Detecting such a situation is important as it may impair production yield or even worse it may happen in the field later on after some leakage current has drifted. But it is not a simple task since leakage currents are not always realistically modeled and anyway, they change from wafer to wafer and from device to device. Monte-Carlo analysis might help but leakage currents are not always statistically modeled properly.
A feature of most analog simulators such as SPICE derivatives, Eldo, Spectre, and probably others can be used to reveal weak nodes.
This common feature is that circuit branches conductance cannot be lower than a simulator parameter called “gmin”. This parameter often defaults to 1E-12 but can be changed arbitrarily by the user. The effect of this parameter is that the simulated circuit has a 1/gmin resistance in parallel to any branch. It is normally intended to simplify the first iterations. But these added resistances are not suppressed when the solution is reached. This is why gmin must be set appropriately with respect to the circuit operating currents in order to limit the impact on the result. We can use this feature to detect weak nodes.
Let’s analyze the following potentially faulty circuit:
To analyze it, let’s simulate the operating point and measure the supply current for various gmin values over a wide range. The following graph was obtained with Eldo for a 180 nm CMOS process:
The curve shows four different areas from left to right: A horizontal branch, a steep positive slope, a plateau and a positive slope. The rightmost positive slope at high gmin values results from the current flowing through the 1/gmin resistances in the branches. The leftmost horizontal branch results from leakage currents. But the plateau and the steep slope on the left result from the weak node effect. The reason is that when 1/gmin gets low enough, the two branches driving the weak node drive it towards VDD/2 causing simultaneous conduction in the inverter.

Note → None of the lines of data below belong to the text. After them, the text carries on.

(** The structure [req] and the array [path] keep their contents from one round to
    the next. *)
(** Source: book-src/seccomp/seccomp_user_notification.c:352-470 (watchForNotifications, loop). *)
Definition tracer_round (notifyFd : Z) (opts : cmdLineOpts) (vars : seccomp_notif * bytes)
    : M S (seccomp_notif * bytes + unit) :=
  req ← pchecked (n_notif_recv notifyFd (fst vars)) (str "Tracer: ioctlSECCOMP_IOCTL_NOTIF_RECV");
  printf (str "Tracer: got notification for PID " ++ print_dec (req_pid req) ++ str "; ID is " ++
          print_hex (req_id req) ++ [newline]);;
  tracer_delay notifyFd (req_id req) opts;;
  path ← tracer_path notifyFd req (snd vars);
  p ← deref (string_in path);
  tracer_respond notifyFd req p;;
  if streq p (str "/bye") then
    printf (str "Tracer: terminating <<<<<<<<<<<<<<<<<<<<<<<<<<<<<<<<" ++ [newline]);;
    c_exit EXIT_FAILURE
  else mret (inl (req, path)).

(** [req0] and [path0] are the initial contents of the memory from malloc() and of
    the array, which are not set. *)
(** Source: book-src/seccomp/seccomp_user_notification.c:326-471 (watchForNotifications). *)
Definition watchForNotifications (fuel : nat) (req0 : seccomp_notif) (path0 : bytes) (notifyFd : Z) (opts : cmdLineOpts)
    : M S unit :=
  pchecked n_notif_sizes (str "Tracer: seccomp-SECCOMP_GET_NOTIF_SIZES");;
  pchecked n_malloc (str "Tracer: malloc");;
  pchecked n_malloc (str "Tracer: malloc");;
  iter fuel (tracer_round notifyFd opts) (req0, path0).

(** Source: book-src/seccomp/seccomp_user_notification.c:480-509 (tracerProcess). *)
Definition tracerProcess (fuel : nat) (req0 : seccomp_notif) (path0 : bytes) (sockPair : Z * Z) (opts : cmdLineOpts)
    : M S Z :=
  tracerPid ← pchecked n_fork (str "fork");
  if tracerPid >? 0 then mret tracerPid
  else
    pid ← k_getpid;
    printf (str "Tracer: PID = " ++ print_dec pid ++ [newline]);;
    notifyFd ← recvfd (snd sockPair);
    (if notifyFd =? -1 then perror_exit (str "recvfd") else mret tt);;
    closeSocketPair sockPair;;
    watchForNotifications fuel req0 path0 notifyFd opts;;
    c_exit EXIT_SUCCESS.

(** ** The parent *)

(** Source: book-src/seccomp/seccomp_user_notification.c:513-528 (usageError). *)
Definition notify_usageError {A} (msg : option bytes) (pname : bytes) : M S A :=
  (match msg with Some m => eprintf (m ++ [newline]) | None => mret tt end);;
  eprintf (str "Usage: " ++ pname ++ str " [options] <dir> <dir>..." ++ [newline]);;
  eprintf (str "      Options" ++ [newline]);;
  eprintf (str "      -d <nsecs>    Tracer delays 'nsecs' before inspecting target" ++ [newline]);;
  eprintf (str "      -f <val>      Install second filter whose return value is:" ++ [newline]);;
  eprintf (str "                    'e' - SECCOMP_RET_ERRNO" ++ [newline]);;
  eprintf (str "                    't' - SECCOMP_RET_TRACE" ++ [newline]);;
  eprintf (str "      -K            Don't kill tracer on termination of target process" ++ [newline]);;
  c_exit EXIT_FAILURE.

(** Source: book-src/seccomp/seccomp_user_notification.c:541-565 (parseCommandLineOptions, options). *)
Fixpoint parse_notify_options (argv0 : bytes) (opts : list (ascii * bytes)) (o : cmdLineOpts) : M S cmdLineOpts :=
  match opts with
  | [] => mret o
  | (c, optarg) :: opts' =>
      if ceq c "K" then parse_notify_options argv0 opts' (CmdLineOpts (delaySecs o) (secondFilter o) false)
      else if ceq c "f" then
        if ceq (char_at optarg 0) "e" then
          parse_notify_options argv0 opts' (CmdLineOpts (delaySecs o) SECCOMP_RET_ERRNO (killTracer o))
        else if ceq (char_at optarg 0) "t" then
          parse_notify_options argv0 opts' (CmdLineOpts (delaySecs o) SECCOMP_RET_TRACE (killTracer o))
        else notify_usageError (Some (str "Bad value for -f")) argv0
      else if ceq c "d" then parse_notify_options argv0 opts' (CmdLineOpts (atoi optarg) (secondFilter o) (killTracer o))
      else notify_usageError (Some (str "Bad option")) argv0
  end.

(** Source: book-src/seccomp/seccomp_user_notification.c:532-572 (parseCommandLineOptions). *)
Definition parseCommandLineOptions (argv0 : bytes) (opts : list (ascii * bytes)) (args : list bytes) : M S cmdLineOpts :=
  o ← parse_notify_options argv0 opts (CmdLineOpts 0 (-1) true);
  (if args is [] then notify_usageError (Some (str "At least one pathname argument should be supplied")) argv0
   else mret tt);;
  mret o.

(** Source: book-src/seccomp/seccomp_user_notification.c:574-627 (main). *)
Definition notify_main (fuel : nat) (controlMsg : list Z) (req0 : seccomp_notif) (path0 : bytes) (argv0 : bytes)
    (opts : list (ascii * bytes)) (args : list bytes) : M S unit :=
  opts ← parseCommandLineOptions argv0 opts args;
  sockPair ← pchecked n_socketpair (str "socketpair");
  targetPid ← targetProcess controlMsg sockPair args opts;
  tracerPid ← tracerProcess fuel req0 path0 sockPair opts;
  closeSocketPair sockPair;;
  n_waitpid targetPid;;
  printf (str "Parent: target process has terminated" ++ [newline]);;
  (if killTracer opts then
     printf (str "Parent: killing tracer" ++ [newline]);; n_kill tracerPid SIGTERM
   else n_waitpid tracerPid);;
  c_exit EXIT_SUCCESS.
End notify.

(** * What is proved of the tracer *)

(** The directories that the tracer asked for, the answers it gave, and the
    memory of which process, at which address, its descriptors are open on. *)
Record notify_view := NotifyView {
  made : list (bytes * Z);
  answered : list seccomp_notif_resp;
  mem_fds : gmap Z (Z * Z)
}.
Definition proc_mem (pid : Z) : bytes := str "/proc/" ++ print_dec pid ++ str "/mem".

Class NotifySpec (S : Type) `{HasLibc S} `{NotifyOS S} := {
  nview : S -> notify_view;
  nview_libc : forall l s, nview (set_libc l s) = nview s;
  (** the string at an address of a process, of less than PATH_MAX bytes *)
  string_at : Z -> Z -> bytes;
  string_at_ok : forall pid a, NUL ∉ string_at pid a;
  recv_spec : forall fd old s, post (fun r s' => nview s' = nview s /\
    match r with SOk req => INT_MIN <= req_pid req <= INT_MAX /\ req <> zero_notif | SErr _ => True end) (fun _ _ => False)
    (n_notif_recv fd old s);
  id_valid_spec : forall fd id s, post (fun _ s' => nview s' = nview s) (fun _ _ => False) (n_notif_id_valid fd id s);
  sizes_spec : forall s, post (fun _ s' => nview s' = nview s) (fun _ _ => False) (n_notif_sizes s);
  nmalloc_spec : forall s, post (fun _ s' => nview s' = nview s) (fun _ _ => False) (n_malloc s);
  sleep_spec : forall n s, post (fun _ s' => nview s' = nview s) (fun _ _ => False) (n_sleep n s);
  open_mem_spec : forall pid s, INT_MIN <= pid <= INT_MAX -> post (fun r s' => match r with
    | SOk fd => nview s' = NotifyView (made (nview s)) (answered (nview s)) (<[fd := (pid, 0)]> (mem_fds (nview s)))
    | SErr _ => nview s' = nview s end) (fun _ _ => False) (n_open_mem (proc_mem pid) s);
  mem_lseek_spec : forall fd off pid pos s, mem_fds (nview s) !! fd = Some (pid, pos) -> post (fun r s' => match r with
    | SOk _ => nview s' = NotifyView (made (nview s)) (answered (nview s)) (<[fd := (pid, off)]> (mem_fds (nview s)))
    | SErr _ => nview s' = nview s end) (fun _ _ => False) (n_lseek fd off s);
  mem_read_spec : forall fd pid pos s, mem_fds (nview s) !! fd = Some (pid, pos) -> post (fun r s' => nview s' = nview s /\
    match r with
    | SOk bs => bs = [] \/ exists rest, bs = string_at pid pos ++ NUL :: rest /\ (length bs <= PATH_MAX)%nat
    | SErr _ => True
    end) (fun _ _ => False) (n_read fd PATH_MAX s);
  mem_close_spec : forall fd s, post (fun _ s' => made (nview s') = made (nview s) /\ answered (nview s') = answered (nview s))
    (fun _ _ => False) (n_close fd s);
  mkdir_spec : forall p mode s, post (fun _ s' =>
      nview s' = NotifyView (made (nview s) ++ [(p, mode)]) (answered (nview s)) (mem_fds (nview s)))
    (fun _ _ => False) (n_mkdir p mode s);
  send_spec : forall fd resp s, post (fun r s' => match r with
    | SOk _ => nview s' = NotifyView (made (nview s)) (answered (nview s) ++ [resp]) (mem_fds (nview s))
    | SErr _ => nview s' = nview s end) (fun _ _ => False) (n_notif_send fd resp s)
}.

(** ** Strings in the array *)

Lemma cstring_app_nul p rest : NUL ∉ p -> string_in (p ++ NUL :: rest) = Some p.
Proof.
  intros Hp. unfold string_in. rewrite bool_decide_eq_true_2 by (rewrite elem_of_app; right; left).
  by rewrite cstring_nul.
Qed.

Lemma overwrite_string path p rest : NUL ∉ p -> string_in (overwrite path (p ++ NUL :: rest)) = Some p.
Proof. intros Hp. unfold overwrite. rewrite <- app_assoc. simpl. by apply cstring_app_nul. Qed.

Lemma length_overwrite path new : (length new <= length path)%nat -> length (overwrite path new) = length path.
Proof. intros Hl. unfold overwrite. rewrite length_app, length_drop. lia. Qed.

Lemma length_dec_digits fuel n : (length (dec_digits fuel n) <= fuel)%nat.
Proof.
  revert n. induction fuel as [|fuel IH]; intros n; simpl; [done|]. destruct (n <? 10); simpl; [lia|].
  rewrite length_app. simpl. specialize (IH (n / 10)). lia.
Qed.

Lemma digit_not_nul c : isdigit c = true -> c <> NUL.
Proof. intros Hd ->. done. Qed.

Lemma print_dec_ok z : INT_MIN <= z <= INT_MAX -> (NUL ∉ print_dec z) /\ (length (print_dec z) <= 34)%nat.
Proof.
  intros Hz. assert (Hn : forall n, 0 <= n <= 2147483648 -> (NUL ∉ print_nonneg n) /\ (length (print_nonneg n) <= 33)%nat).
  { intros n Hn. split.
    - intros Hin. pose proof (print_nonneg_digits n ltac:(lia)) as Hd. rewrite Forall_forall in Hd.
      exact (digit_not_nul NUL (Hd NUL Hin) eq_refl).
    - unfold print_nonneg. etransitivity; [apply length_dec_digits|].
      assert (Z.log2 n <= 31) by (change 31 with (Z.log2 2147483648); apply Z.log2_le_mono; lia).
      pose proof (Z.log2_nonneg n). lia. }
  unfold print_dec, INT_MIN, INT_MAX in *. destruct (Z.ltb_spec z 0).
  - destruct (Hn (- z) ltac:(lia)) as [H1 H2]. split; [|simpl; lia]. rewrite elem_of_cons. by intros [?|?].
  - destruct (Hn z ltac:(lia)) as [H1 H2]. split; [done|lia].
Qed.

Lemma proc_mem_ok pid : INT_MIN <= pid <= INT_MAX ->
  (NUL ∉ proc_mem pid) /\ snprintf PATH_MAX (proc_mem pid) = proc_mem pid /\ (length (proc_mem pid) < PATH_MAX)%nat.
Proof.
  intros Hp. destruct (print_dec_ok pid Hp) as [Hnul Hlen]. unfold proc_mem.
  assert (Hl : (length (str "/proc/" ++ print_dec pid ++ str "/mem") <= 44)%nat).
  { rewrite !length_app. change (length (str "/proc/")) with 6%nat. change (length (str "/mem")) with 4%nat. lia. }
  split_and!.
  - assert (H1 : NUL ∉ str "/proc/") by (apply (bool_decide_unpack _); vm_compute; exact I).
    assert (H2 : NUL ∉ str "/mem") by (apply (bool_decide_unpack _); vm_compute; exact I).
    rewrite !elem_of_app. by intros [?|[?|?]].
  - unfold snprintf, PATH_MAX. apply take_ge. lia.
  - unfold PATH_MAX. lia.
Qed.

Section tracer.
Context {S : Type} `{HL : HasLibc S} `{HN : NotifyOS S} `{HS : !NotifySpec S}.
Context (strerror : Z -> bytes).

(** What the tracer has done: directories and answers. *)
Definition acts (s : S) : list (bytes * Z) * list seccomp_notif_resp := (made (nview s), answered (nview s)).
Lemma acts_libc l s : acts (set_libc l s) = acts s.
Proof. unfold acts. by rewrite nview_libc. Qed.

(** Computations that return and do nothing but output. *)
Definition silent {A} (m : M S A) : Prop :=
  forall s, post (fun _ s' => nview s' = nview s) (fun _ _ => False) (m s).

Now, let’s fix that circuit by driving the weak node to 0 (1 would work too) and run the same analysis again:
Now, the curve is normal, with a nearly constant about 1 decade per decade slope and an horizontal branch on the left. One can note that the default 1e-12 gmin value is high enough in that case to hide the actual leakage current.
The gmin sweeping method can detect weak nodes through their signature. If a plateau exists for intermediate gmin values and even more significantly if a steep slope exists, there are chances that weak nodes affect the circuit power off current. Then, tracing the currents trough the circuit hierarchy drives you to the issue location.
In order to check that you can use this method with your simulator, you can use the faulty circuit above and its fixed version. This method has proved to be useful in many cases, but it cannot be proved it will always detect weak nodes, especially for large circuits since the faulty current can be hidden by the sum of normal leakage currents. This is why I suggest using this method incrementally for every individual block upwards to the circuit top.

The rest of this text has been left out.